Collected data entries:
======

(** * Distance-vector routing simulator (DVA.py)

    A shallow embedding of the routing core of [DVA.py]: the graph of
    [Node]s and [Edge]s, table initialisation, advertisement, the relaxation
    step [updateDV], the two convergence loops and the link mutator.

    Modelling choices, all read off the source:
    - costs are Python floats, i.e. IEEE 754 binary64 numbers: Rocq's
      primitive floats.  The integer [0] that [calculate_cost] returns is the
      float [0]; the two compare and add alike;
    - a [dict] is an insertion-ordered association list ([Dict]): assigning
      to a present key keeps its position, a new key goes to the end;
    - the graph is the dict [name -> Node], again in insertion order, since
      the order of [graph.keys()] fixes the order of rows, sends and updates;
    - sockets and listener threads are not modelled: a send appends the
      sender's table to the receiver's mailbox [updatedInit] before the
      sender goes on, unless the payload does not survive the listener's
      [recv(1024)] and [json.loads] (the parameter [payload_fits]);
    - console and GUI output of the controllers and of the link mutator is
      a trace of [event]s; [input()] reads from a list of lines;
    - uncaught exceptions and [os._exit] are outcomes of a computation. *)

From Stdlib Require Import List String Ascii Bool Arith ZArith PArith Lia.
From Stdlib Require Import Floats SpecFloat.
Import ListNotations.

Local Open Scope string_scope.
Local Open Scope list_scope.

(** ** Costs *)

Definition cost : Type := float.

(** [0] and [np.inf]. *)
Definition cost_zero : cost := 0%float.
Definition cost_inf : cost := infinity.

(** Python's [x != y] on numbers. *)
Definition cost_neqb (x y : cost) : bool := negb (x =? y)%float.

(** [x] is not below zero ([x < 0] is false). *)
Definition nonneg (x : cost) : Prop := (x <? cost_zero)%float = false.

(** Less than, or equal: the order in which relaxation moves a cost. *)
Definition cost_le (x y : cost) : Prop := x = y \/ (x <? y)%float = true.

(** ** Node names *)

Definition node_name : Type := string.

(** ** Python dictionaries from destination to cost *)

Module Dict.

Definition t : Type := list (node_name * cost).

Definition empty : t := [].

(** [d.get(k)]: the value under [k], if any. *)
Fixpoint get (k : node_name) (d : t) : option cost :=
  match d with
  | [] => None
  | (k', v) :: rest => if k' =? k then Some v else get k rest
  end.

(** [k in d]. *)
Definition mem (k : node_name) (d : t) : bool :=
  match get k d with Some _ => true | None => false end.

(** [d[k] = v]: overwrite in place, or append a new key. *)
Fixpoint set (k : node_name) (v : cost) (d : t) : t :=
  match d with
  | [] => [(k, v)]
  | (k', v') :: rest =>
      if k' =? k then (k', v) :: rest else (k', v') :: set k v rest
  end.

Definition keys (d : t) : list node_name := map fst d.

End Dict.

(** ** Data model *)

(** A row [[src, dst, cost]] of a routing table. *)
Definition row : Type := (node_name * node_name * cost)%type.
Definition table : Type := list row.

Definition row_src (r : row) : node_name := fst (fst r).
Definition row_dst (r : row) : node_name := snd (fst r).
Definition row_cost (r : row) : cost := snd r.

(** [Edge]: the two ends are [Node] objects in the source and are named
    here; [calculate_cost] reads [edge.destination.name] only. *)
Record Edge : Type := mkEdge
  { source : node_name;
    destination : node_name;
    weight : cost }.

(** [Node]: the fields the routing core reads or writes.  The port, the
    host name, the shutdown flag and the thread handle belong to the socket
    layer. *)
Record Node : Type := mkNode
  { name : node_name;
    edges : list Edge;
    initTable : table;
    updatedInit : list table }.

(** The dict [graph]: node name to [Node], in insertion order. *)
Definition graph : Type := list (node_name * Node).

Definition graph_keys (g : graph) : list node_name := map fst g.

(** [graph[k]], when [k in graph]. *)
Fixpoint graph_get (k : node_name) (g : graph) : option Node :=
  match g with
  | [] => None
  | (k', n) :: rest => if k' =? k then Some n else graph_get k rest
  end.

Definition graph_mem (k : node_name) (g : graph) : bool :=
  match graph_get k g with Some _ => true | None => false end.

(** A field update on the object [graph[k]]; nothing to update when [k] is
    no key (the source only ever does this for a key). *)
Fixpoint graph_update (k : node_name) (f : Node -> Node) (g : graph) : graph :=
  match g with
  | [] => []
  | (k', n) :: rest =>
      if k' =? k then (k', f n) :: rest else (k', n) :: graph_update k f rest
  end.

Definition set_initTable (t : table) (n : Node) : Node :=
  mkNode (name n) (edges n) t (updatedInit n).

Definition set_updatedInit (m : list table) (n : Node) : Node :=
  mkNode (name n) (edges n) (initTable n) m.

(** ** Distance-vector engine *)

(** [calculate_cost] (lines 144-151). *)
Definition calculate_cost (g : graph) (source_node_name dest_node_name : node_name)
  : cost :=
  if source_node_name =? dest_node_name then cost_zero
  else
    match graph_get source_node_name g with
    | Some n =>
        match find (fun edge => destination edge =? dest_node_name) (edges n) with
        | Some edge => weight edge
        | None => cost_inf
        end
    | None => cost_inf
    end.

(** [initDVtable] (lines 165-171): for every key, one appended row per key.
    The test [index < len(keys)] of line 167 holds for every index that
    [enumerate] yields. *)
Definition init_row (source_node : node_name) (g : graph) (dest_node : node_name)
  : graph :=
  let cost := calculate_cost g source_node dest_node in
  graph_update source_node
    (fun n => set_initTable (initTable n ++ [(source_node, dest_node, cost)]) n) g.

Definition initDVtable (g : graph) : graph :=
  let keys := graph_keys g in
  fold_left (fun g values => fold_left (init_row values) keys g) keys g.

(** ** Exceptions inside the relaxation step *)

Inductive exn : Type :=
| KeyError (key : string)
| EOFError.

Inductive res (A : Type) : Type :=
| Done (a : A)
| Fail (e : exn).

Arguments Done {A} a.
Arguments Fail {A} e.

Definition res_bind {A B : Type} (m : res A) (k : A -> res B) : res B :=
  match m with
  | Done a => k a
  | Fail e => Fail e
  end.

Notation "'let?' x := m 'in' k" := (res_bind m (fun x => k))
  (at level 10, x pattern, m at level 100, k at level 200).

(** The subscript [d[k]], which raises [KeyError] on a missing key. *)
Definition getitem (d : Dict.t) (k : node_name) : res cost :=
  match Dict.get k d with
  | Some v => Done v
  | None => Fail (KeyError k)
  end.

(** [{dst: cost for _, dst, cost in own_dv_table}] (line 231): one
    assignment [d[dst] = cost] per row, in the order of the rows. *)
Definition set_row (d : Dict.t) (r : row) : Dict.t :=
  Dict.set (row_dst r) (row_cost r) d.

Definition dict_of_table (t : table) : Dict.t :=
  fold_left set_row t Dict.empty.

(** The item [(dst, cost)] of a row. *)
Definition row_entry (r : row) : node_name * cost := (row_dst r, row_cost r).

(** [[[node_id, dst, cost] for dst, cost in own_dv_dict.items()]] (line 248). *)
Definition table_of_dict (node_id : node_name) (d : Dict.t) : table :=
  map (fun kv => (node_id, fst kv, snd kv)) d.
(** * YOLOv4 detection-head decoding, layer-graph walk and tflite aggregation

    A shallow embedding of [yolov4/tf/model.py] ([YOLOv4Model], [YOLOv3Head],
    [_split_and_get]) and of the reshape/concatenate step of
    [yolov4/tflite/__init__.py] ([YOLOv4.predict]).

    Conventions of the embedding:
    - tensor elements are real numbers ([R]); [exp] is the real exponential
      and [sigmoid] the logistic function, so rounding of the float32
      arithmetic of the tensor engine is not part of the model, except for
      the scale correction of [YOLOv3Head.call], which is also given on
      IEEE 754 binary32 values;
    - a Keras/TensorFlow tensor of rank 4 or 3 is a rectangular nested list
      (batch outermost, channels innermost); its dimensions are read off the
      data, an empty axis giving 0 for the axes below it;
    - a numpy array of the tflite front end is a shape with row-major data;
    - an operation that raises in Python returns [None]. *)

From Stdlib Require Import Reals Lra Lia ZArith SpecFloat.
From stdpp Require Import base tactics option list strings.

Open Scope R_scope.

(** ** Python and list helpers *)

Section ListHelpers.
Context {A : Type}.

(** [l[i]] with Python's negative indices; [None] is IndexError. *)
Definition py_index (l : list A) (i : Z) : option A :=
  if (0 <=? i)%Z then l !! Z.to_nat i
  else if (- Z.of_nat (length l) <=? i)%Z
       then l !! Z.to_nat (Z.of_nat (length l) + i)
       else None.

(** [v[lo:hi]] for in-range bounds [lo <= hi]. *)
Definition py_slice (lo hi : nat) (v : list A) : list A :=
  take (hi - lo) (drop lo v).

(** [count] consecutive rows of [size] elements each ([reshape] cuts a
    list into consecutive pieces of the given sizes). *)
Definition take_chunks (count size : nat) (v : list A) : list (list A) :=
  reshape (replicate count size) v.
End ListHelpers.

(** Broadcasting of one axis: equal lengths are zipped, a length-1 axis is
    stretched, anything else is a shape error. *)
Definition bcast {A B C : Type} (f : A → B → option C)
    (xs : list A) (ys : list B) : option (list C) :=
  if decide (length xs = length ys) then
    mapM (λ p, f p.1 p.2) (zip xs ys)
  else match xs, ys with
       | _, [y] => mapM (λ x, f x y) xs
       | [x], _ => mapM (f x) ys
       | _, _ => None
       end.

(** ** Tensors *)

Abbreviation tensor3 := (list (list (list R))).
Abbreviation tensor4 := (list (list (list (list R)))).

(** A tensor flowing through the layer graph: a feature map or the decoded
    output of a detection head. *)
Inductive tensor : Type :=
| T4 (t : tensor4)
| T3 (t : tensor3).

Definition hd_nil {A : Type} (l : list (list A)) : list A := default [] (head l).

Definition shape3 (t : tensor3) : nat * nat * nat :=
  (length t, length (hd_nil t), length (hd_nil (hd_nil t))).

Definition shape4 (t : tensor4) : nat * nat * nat * nat :=
  (length t, length (hd_nil t), length (hd_nil (hd_nil t)),
   length (hd_nil (hd_nil (hd_nil t)))).

Definition channels3 (t : tensor3) : nat := (shape3 t).2.
Definition channels4 (t : tensor4) : nat := (shape4 t).2.

(** Rectangular tensors of given dimensions. *)
Definition has_shape3 (B N K : nat) (t : tensor3) : Prop :=
  length t = B ∧
  Forall (λ boxes, length boxes = N ∧ Forall (λ v, length v = K) boxes) t.

Definition has_shape4 (B H W C : nat) (t : tensor4) : Prop :=
  length t = B ∧
  Forall (λ img, length img = H ∧
    Forall (λ row, length row = W ∧ Forall (λ v, length v = C) row) img) t.

(** Map over the channel vectors (last axis). *)
Definition map_cells3 (f : list R → list R) (t : tensor3) : tensor3 :=
  (λ boxes : list (list R), f <$> boxes) <$> t.
Definition map_cells4 (f : list R → list R) (t : tensor4) : tensor4 :=
  (λ img : list (list (list R)), (λ row : list (list R), f <$> row) <$> img) <$> t.

(** Element-wise operations. *)
Definition map_elems4 (f : R → R) (t : tensor4) : tensor4 :=
  map_cells4 (λ v : list R, f <$> v) t.

Definition sigmoid (x : R) : R := 1 / (1 + exp (- x)).

(** [tensor * (a, b)]: the pair is broadcast along a last axis of two
    entries. *)
Definition mul_pair (t : tensor4) (p : R * R) : tensor4 :=
  map_cells4 (λ v, zip_with Rmult v [p.1; p.2]) t.

(** ** [tf.split] along the last axis *)

Inductive split_spec : Type :=
| Num (n : Z)                (* an integer: that many equal parts *)
| Sizes (sizes : list Z).    (* explicit sizes, at most one of them -1 *)

Definition sum_known (sizes : list Z) : Z :=
  foldr Z.add 0%Z (filter (λ s, s ≠ (-1)%Z) sizes).

Definition split_sizes (spec : split_spec) (C : nat) : option (list nat) :=
  match spec with
  | Num n =>
      if decide (0 < n)%Z then
        let n := Z.to_nat n in
        if decide (C `mod` n = 0)%nat then Some (replicate n (C `div` n)%nat)
        else None
      else None
  | Sizes sizes =>
      let known := sum_known sizes in
      let holes := length (filter (λ s, s = (-1)%Z) sizes) in
      if decide (Forall (λ s, (-1 ≤ s)%Z) sizes) then
        if decide (holes = 0%nat) then
          if decide (known = Z.of_nat C) then Some (Z.to_nat <$> sizes)
          else None
        else if decide (holes = 1%nat) then
          if decide (known ≤ Z.of_nat C)%Z then
            Some ((λ s, if decide (s = (-1)%Z)
                        then Z.to_nat (Z.of_nat C - known)
                        else Z.to_nat s) <$> sizes)
          else None
        else None
      else None
  end.

(** The [k]-th part of every channel vector. *)
Definition part_of (sizes : list nat) (k : nat) (v : list R) : list R :=
  default [] (reshape sizes v !! k).

Definition tf_split4 (x : tensor4) (spec : split_spec) : option (list tensor4) :=
  sizes ← split_sizes spec (channels4 x);
  Some (imap (λ k _, map_cells4 (part_of sizes k) x) sizes).

Definition tf_split3 (x : tensor3) (spec : split_spec) : option (list tensor3) :=
  sizes ← split_sizes spec (channels3 x);
  Some (imap (λ k _, map_cells3 (part_of sizes k) x) sizes).

Definition tf_split (x : tensor) (spec : split_spec) : option (list tensor) :=
  match x with
  | T4 t => (λ parts : list tensor4, T4 <$> parts) <$> tf_split4 t spec
  | T3 t => (λ parts : list tensor3, T3 <$> parts) <$> tf_split3 t spec
  end.

(** ** [tf.concat] and [tf.reshape] *)

(** [tf.concat(ts, axis=-1)]: all other axes must agree. *)
Definition cat_last (a b : tensor4) : option tensor4 :=
  if decide ((shape4 a).1 = (shape4 b).1)
  then Some (zip_with (zip_with (zip_with app)) a b)
  else None.
Lemma check_gmail_and_update_replay cfg box d :
  exists ws,
    jobs (fst (fst (check_gmail_and_update cfg box d))) =
      map (replay ws) (jobs d) /\
    applications (fst (fst (check_gmail_and_update cfg box d))) =
      applications d /\
    Forall (fun wr => w_status wr <> "new") ws.
Proof.
  destruct (check_gmail_and_update cfg box d) as [[d' ws] c] eqn:E.
  destruct (check_gmail_and_update_scan _ _ _ _ _ _ E) as [e [Hs _]].
  destruct (scan_messages_replay _ _ _ _ _ Hs) as [Hj Hnew].
  exists ws. simpl. repeat split; [exact Hj | | exact Hnew].
  clear E Hj Hnew. revert d d' ws e Hs.
  induction (fetched cfg box) as [|m rest IH]; intros d d' ws e Hs.
  - simpl in Hs. now injection Hs as <- _ _.
  - rewrite scan_messages_cons, match_rows_spec in Hs.
    destruct (haystack (msg_from m) (msg_subject m)) as [hay|].
    + cbv zeta beta iota in Hs.
      destruct (scan_messages rest _) as [[d2 ws2] e2] eqn:Es.
      injection Hs as <- _ _. exact (IH _ _ _ _ Es).
    + destruct (existsb _ _); cbv beta iota in Hs.
      * now injection Hs as <- _ _.
      * destruct (scan_messages rest d) as [[d2 ws2] e2] eqn:Es.
        injection Hs as <- _ _. exact (IH _ _ _ _ Es).
Qed.

End CycleFacts.

(** X1.  A full cycle that returns leaves no job with status "new": every
    row that was new after the upserts got a status update in stage 3, and the
    reply matcher never writes "new".  A cycle returns, with [None], when no
    endpoint is configured or every answer of the endpoint is a value that
    sqlite3 can bind (not a list, a dict or an oversized int), whatever else
    the outside answers. *)
Theorem run_full_cycle_leaves_no_new_job
    (cfg : config) (w : cycle_world) (d : db) :
  (forall d' v,
     run_full_cycle cfg w d = (d', Returns v) ->
     Forall (fun r => Jobs.status r <> "new") (jobs d')) /\
  (PyStr.truthy (LOCAL_LLM_ENDPOINT cfg) = false \/
   (forall k error, llm (per_job w k) <> LlmValue (CoverUnbindable error)) ->
   exists d', run_full_cycle cfg w d = (d', Returns PyNone)).
Proof.
  unfold run_full_cycle.
  destruct (draft_and_apply cfg (per_job w) _) as [[d2 ws2] e] eqn:E.
  split.
  - intros d' v H. destruct e as [e|]; [discriminate|].
    injection H as <- _.
    pose proof (draft_and_apply_drains _ _ _ _ _ E) as Hd2.
    destruct (check_gmail_and_update_replay cfg (mailbox w) d2)
      as [ws [Hj [_ Hnew]]].
    rewrite Hj. apply Forall_forall. intros r' Hr'.
    apply in_map_iff in Hr'. destruct Hr' as [r [<- Hr]].
    apply replay_not_new; [exact Hnew|].
    exact (proj1 (Forall_forall _ _) Hd2 r Hr).
  - intros Hok.
    pose proof (draft_and_apply_rows_returns cfg (per_job w)
                  (filter (fun r => Jobs.status r =? "new")
                          (jobs (upsert_all (jobs_found cfg w) d)))
                  0 (upsert_all (jobs_found cfg w) d) Hok) as Hret.
    unfold draft_and_apply in E. rewrite E in Hret. cbn [snd] in Hret.
    subst e. eexists. reflexivity.
Qed.

Lemma run_full_cycle_leaves_no_new_job_witness :
  exists d',
    run_full_cycle llm_cfg
      (mkcycle_world "2026-01-02" HttpRaises HttpRaises text_reply_world
                     (ImapMessages [] None)) acme_store
    = (d', Returns PyNone) /\
    jobs d' <> [] /\
    Forall (fun r => Jobs.status r <> "new") (jobs d').
Proof.
  eexists. split; [reflexivity|]. split; [discriminate|].
  exact (proj1 (run_full_cycle_leaves_no_new_job llm_cfg
                  (mkcycle_world "2026-01-02" HttpRaises HttpRaises
                                 text_reply_world (ImapMessages [] None))
                  acme_store) _ PyNone eq_refl).
Defined.

(** X2.  Stage 3 works through the rows that are "new" in table order, up
    to the first row whose cover text cannot be bound: the status updates it
    issues and the application rows it appends name exactly the job_ids of
    the rows before that one, one each and in that order; earlier application
    rows are left in place.  When the stage ends without an exception it has
    worked through all the "new" rows; when it ends with one, the row it
    stopped at is "new", the endpoint answered for it with a value that
    sqlite3 cannot bind, and the exception is the one sqlite3 raised for that
    value. *)
Theorem draft_and_apply_in_table_order
    (cfg : config) (w : nat -> job_world) (d d' : db) (ws : list write)
    (e : outcome) :
  draft_and_apply cfg w d = (d', ws, e) ->
  exists n added,
    n <= length (filter (fun r => Jobs.status r =? "new") (jobs d)) /\
    map w_job_id ws =
      map Jobs.job_id
          (firstn n (filter (fun r => Jobs.status r =? "new") (jobs d))) /\
    applications d' = (applications d ++ added)%list /\
    map Applications.job_id added =
      map Jobs.job_id
          (firstn n (filter (fun r => Jobs.status r =? "new") (jobs d))) /\
    (e = None ->
     n = length (filter (fun r => Jobs.status r =? "new") (jobs d))) /\
    (e <> None ->
     exists r error,
       nth_error (filter (fun r => Jobs.status r =? "new") (jobs d)) n
         = Some r /\
       local_llm_generate cfg (llm (w n))
         (cover_prompt cfg (Jobs.title r) (Jobs.company r))
       = CoverUnbindable error /\
       e = Some error).
Proof.
  unfold draft_and_apply. intros E.
  destruct (draft_and_apply_rows_order _ _ _ _ _ _ _ _ E)
    as [n [added [Hn [He [Hab [Hw [Ha Hids]]]]]]].
  exists n, added. repeat split; auto.
  intros Hne. destruct (Hab Hne) as [r [error [Hr [Hb ->]]]].
  exists r, error. split; [exact Hr|]. split; [|reflexivity].
  cbn [Nat.add] in Hb. unfold job_cover in Hb.
  destruct (local_llm_generate cfg (llm (w n)) _); try discriminate.
  now injection Hb as ->.
Qed.
(** * Php::File — lazy compilation, execution and include-once of a script file

    A shallow embedding of [zend/file.cpp] (PHP-CPP).  The class keeps the
    resolved path of a script and a memoized [Opcodes] object; its methods
    talk to the Zend engine (stream opening, compilation, execution, the
    table [EG(included_files)]) and to the filesystem ([stat]).

    The engine and the filesystem are external collaborators: they are
    gathered in the class [Engine] below and every result is stated for an
    arbitrary engine.  What the methods of [File] do with them is written
    out call by call, in the order of the source. *)

From stdpp Require Import base gmap sets list strings.
Lemma last_directive_prefix (a t p : text) :
  last_directive t = Some p -> last_directive (a ++ t) = Some p.
Proof.
  intros H. induction a as [|c a IH]; [exact H|].
  change ((c :: a) ++ t) with (c :: (a ++ t)). cbn [last_directive].
  now rewrite IH.
Qed.

Lemma forallb_app_l (q : char -> bool) (a b : text) :
  forallb q (a ++ b) = true -> forallb q a = true.
Proof. rewrite forallb_app. intros H. now apply andb_prop in H. Qed.

Lemma forallb_app_r (q : char -> bool) (a b : text) :
  forallb q (a ++ b) = true -> forallb q b = true.
Proof. rewrite forallb_app. intros H. now apply andb_prop in H. Qed.

Lemma directive_text_some (o p post : text) :
  directive_text (Some o) p ++ post
  = txt "\includegraphics" ++ lbracket :: o ++ rbracket :: lbrace :: p
      ++ rbrace :: post.
Proof.
  unfold directive_text, includegraphics, options_text.
  repeat (rewrite <- app_assoc || rewrite <- app_comm_cons). reflexivity.
Qed.

Lemma directive_text_none (p post : text) :
  directive_text None p ++ post
  = txt "\includegraphics" ++ lbrace :: p ++ rbrace :: post.
Proof.
  unfold directive_text, includegraphics, options_text.
  repeat (rewrite <- app_assoc || rewrite <- app_comm_cons). reflexivity.
Qed.

Lemma directive_text_found (o : option text) (p post : text) :
  forallb any_but_nl (directive_text o p ++ post) = true ->
  forallb not_rbrace p = true ->
  match o with Some o' => no_rbracket o' | None => true end = true ->
  directive_at (directive_text o p ++ post) = Some p.
Proof.
  intros Hnl Hp Ho. destruct o as [o|].
  - rewrite directive_text_some in *. apply forallb_app_r in Hnl.
    cbn [forallb] in Hnl. apply andb_prop in Hnl as [_ Hnl].
    pose proof (forallb_app_l _ _ _ Hnl) as Hol.
    apply forallb_app_r in Hnl. cbn [forallb] in Hnl.
    apply andb_prop in Hnl as [_ Hnl]. apply andb_prop in Hnl as [_ Hnl].
    apply forallb_app_l in Hnl.
    now apply (directive_at_options o p post).
  - rewrite directive_text_none in *. apply forallb_app_r in Hnl.
    cbn [forallb] in Hnl. apply andb_prop in Hnl as [_ Hnl].
    apply forallb_app_l in Hnl.
    now apply (directive_at_plain p post).
Qed.

(** X4: on a line that does not begin with [%], a directive is found after
    any text: when nothing after the start of the directive holds a
    backslash, the line gives exactly the argument of the directive. *)
Theorem extract_figure_names_single (pre post p : text) (o : option text) :
  forallb any_but_nl (pre ++ directive_text o p ++ post) = true ->
  is_comment (pre ++ directive_text o p ++ post) = false ->
  forallb not_rbrace p = true ->
  match o with Some o' => no_rbracket o' && no_backslash o' | None => true end = true ->
  no_backslash (p ++ post) = true ->
  extract_figure_names (pre ++ directive_text o p ++ post) = [p].
Proof.
  intros Hnl Hc Hp Ho Hb. rewrite (extract_of_line _ Hnl).
  unfold line_figure. rewrite Hc.
  rewrite (last_directive_prefix pre _ p); [reflexivity|].
  assert (Ho' : match o with Some o' => no_rbracket o' | None => true end = true)
    by (destruct o; [now apply andb_prop in Ho|reflexivity]).
  pose proof (directive_text_found o p post (forallb_app_r _ _ _ Hnl) Hp Ho') as Hd.
  assert (Ht : exists tail, directive_text o p ++ post = backslash :: tail
                            /\ no_backslash tail = true).
  { unfold no_backslash in *. rewrite forallb_app in Hb.
    apply andb_prop in Hb as [Hb1 Hb2]. destruct o as [o|].
    - rewrite directive_text_some.
      change (txt "\includegraphics") with (backslash :: txt "includegraphics").
      eexists. split; [rewrite <- app_comm_cons; reflexivity|].
      apply andb_prop in Ho as [_ Ho]. unfold no_backslash in Ho.
      rewrite forallb_app. cbn [forallb]. rewrite forallb_app. cbn [forallb].
      repeat (apply andb_true_intro; split); try reflexivity; try exact Ho.
      rewrite forallb_app. cbn [forallb]. now rewrite Hb1, Hb2.
    - rewrite directive_text_none.
      change (txt "\includegraphics") with (backslash :: txt "includegraphics").
      eexists. split; [rewrite <- app_comm_cons; reflexivity|].
      rewrite forallb_app. cbn [forallb]. rewrite forallb_app. cbn [forallb].
      now rewrite Hb1, Hb2. }
  destruct Ht as [tail [Et Hbt]]. rewrite Et in *.
  cbn [last_directive]. rewrite (last_directive_no_backslash tail Hbt).
  cbn [orelse]. exact Hd.
Qed.

End SingleDirective.

(** ** Running a command *)

Section CommandRunner.
Variable W : Type.
Variable sys : os W.

Lemma run_command_with_check_spec_helper (command description : text)
      (st : state W) :
  exists b st', run_command_with_check sys command description st = (Done b, st').
Proof.
  unfold run_command_with_check. cbv [bind print try call ret fst snd].
  destruct st as [w log].
  destruct (os_system sys command w) as [[status|e] w'];
    [destruct (Z.eqb status 0)|]; cbn [negb]; eauto.
Qed.


Lemma run_command_with_check_done (command description : text) (st : state W) :
  exists b st', run_command_with_check sys command description st = (Done b, st').
Proof.
  destruct (run_command_with_check_spec_helper command description st)
    as [b [st' E]]. eauto.
Qed.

======

[YOUR INSTRUCTIONS]
Word for word, restate the entries from the first line to the line that has "- the graph", both included, and nothing else.

[EXERCISE RESULT]
(** * Distance-vector routing simulator (DVA.py)

    A shallow embedding of the routing core of [DVA.py]: the graph of
    [Node]s and [Edge]s, table initialisation, advertisement, the relaxation
    step [updateDV], the two convergence loops and the link mutator.

    Modelling choices, all read off the source:
    - costs are Python floats, i.e. IEEE 754 binary64 numbers: Rocq's
      primitive floats.  The integer [0] that [calculate_cost] returns is the
      float [0]; the two compare and add alike;
    - a [dict] is an insertion-ordered association list ([Dict]): assigning
      to a present key keeps its position, a new key goes to the end;
    - the graph is the dict [name -> Node], again in insertion order, since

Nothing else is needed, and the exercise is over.